Energetic 3-year-old Receives Gene Therapy for Inherited Disorder of the Immune System
With his collection of stuffed animal dogs lined up on his bed, and his favorite fake bugs tucked by his side, 3-year-old pediatric patient Everett Schmitt received gene therapy for X-linked severe combined immunodeficiency (XSCID) Sept. 15 in the NIH Clinical Center.
Schmitt is enrolled in a clinical trial with the National Institute of Allergy and Infectious Diseases (NIAID) for XSCID, referred to by some people as 'Bubble Boy Disease." It is caused by an abnormality in a gene that affects the growth and development of immune cells such as white blood cells. Schmitt, and others with XSCID, have difficulty fighting infections.
"He's the youngest so far in this trial," Schmitt's mother Anne Klein said. "He's handled everything really well and continues to show his incredible strength and pleasant nature."
"He seems like a little old soul with a good sense of humor," she added.
Just before the gene therapy infusion, Schmitt was calmly buzzing his fake bug around his room and onto the shoulder of Dr. Harry Malech, chief of the Laboratory of Host Defenses and Genetic Immunotherapy Section in NIAID. His critter then would lunge from his hands into the arms of his nurses, who each have their very own matching bug to keep in their pockets. To add to the smiles in the room, his parents put on a funny pair of clown glasses and snuck up on Malech.
"My immediate family has always had silly pranks in our lives. So we try to pass that on to our kids starting early to develop a sense of humor," Klein said.

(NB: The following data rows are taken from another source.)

(** ** Shared objects *)

(** Deregistering the object a list holds takes every instance of its version, whoever
    registered them: its nodes are taken out of themselves. *)
Lemma shared_object_takes_all r : forall l h, r ∈ l -> NoDup l -> r ∈ dom h -> r ∉ (delServices h l [r]).2.
Proof.
  induction l as [|o l IH]; intros h Hr Hnd Hd; [by apply elem_of_nil in Hr|]. apply NoDup_cons in Hnd as [Hni Hnd]. cbn [delServices del_from].
  assert (Hin : forall h1, r ∉ l -> r ∉ (delServices h1 l [r]).2).
  { clear. induction l as [|x l IH]; intros h1 Hx; [by intros ?%elem_of_nil|]. apply not_elem_of_cons in Hx as [Hx Hl]. cbn [delServices].
    destruct (del_from h1 x [r] false) as [h2 rem]. specialize (IH h2 Hl). destruct (delServices h2 l [r]) as [h3 l3]. cbn in *.
    destruct rem; [done|]. by apply not_elem_of_cons. }
  destruct (decide (o = r)) as [->|Hne].
  - rewrite bool_decide_eq_true_2 by done.
    assert (delNodes (Nodes (deref h r)) (Nodes (deref h r)) = []) as ->.
    { apply elem_of_nil_inv. intros n Hn. destruct (proj1 (delNodes_listed _ _ (InstanceID n)) (ex_intro _ n (conj Hn eq_refl))) as [? Hno]. done. }
    rewrite bool_decide_eq_true_2 by done. cbn [orb]. specialize (Hin (set_nodes r [] h) Hni). by destruct (delServices _ l [r]).
  - apply elem_of_cons in Hr as [->|Hr]; [done|].
    set (h1 := if bool_decide _ then _ else (h, false)).
    assert (Hd1 : r ∈ dom h1.1) by (unfold h1; case_bool_decide; [|done]; cbn; unfold set_nodes; by rewrite dom_alter_L).
    destruct h1 as [h1 rem]. specialize (IH h1 Hr Hnd Hd1). destruct (delServices h1 l [r]) as [h2 l2]. cbn in *.
    destruct rem; [done|]. by apply not_elem_of_cons.
Qed.

(** Two servers share the process; the second takes its service back with the object it
    registered. *)
Definition first_chat : Service := mkService "chat" "1.0" ∅ [] [mock_node "chat-a" 1].
Definition second_chat : Service := mkService "chat" "1.0" ∅ [] [mock_node "chat-b" 2].

Example shared_object_takes_the_first :
  let w := mkMock {[ 1%positive := first_chat; 2%positive := second_chat ]} ∅ in
  let w := Register 2%positive (Register 1%positive w) in
  fmap InstanceID (Nodes (deref (mk_heap w) 2%positive)) = ["chat-a"; "chat-b"] /\
  GetService "chat" (Deregister 2%positive w) = Err "not found".
Proof. vm_compute. done. Qed.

His care team celebrated the gene therapy infusion by calling it his 'birthday' because he's getting new and improved cells and truly a second chance in life. The team sang Happy Birthday and brought cake and presents to his bedside. In addition to his real birthday, Schmitt has had one other 'transplant birthday'. At just 7-weeks-old, he received a stem cell transplant from his mother who was a half-match donor but the donor cells began causing rare complications a little more than a year ago.
The hope with lentiviral gene transfer treatment, which he received, is to use good genes to replace defective genes. A lentivirus is a virus that has been modified to carry corrected genes into the blood through corrected stem cells. By collecting an individual's stem cells and modifying them with a lentivirus, the gene-corrected cells can be returned into the blood to help produce normal healthy immune cells. Staff members from the NIH Clinical Center Cell Processing Section in the Department of Transfusion Medicine, who worked on preparing Schmitt's new cells, came down to his room and waved as he was undergoing the infusion.
For now, "we just wait for a while to see how things go," Klein said. But for Schmitt, he just continues to have fun doing typical 3-year-old boy activities like making a secret hideout in his room where he trades 'birthday and Nick Jr. Paw Patrol secrets" with his stuffed animals.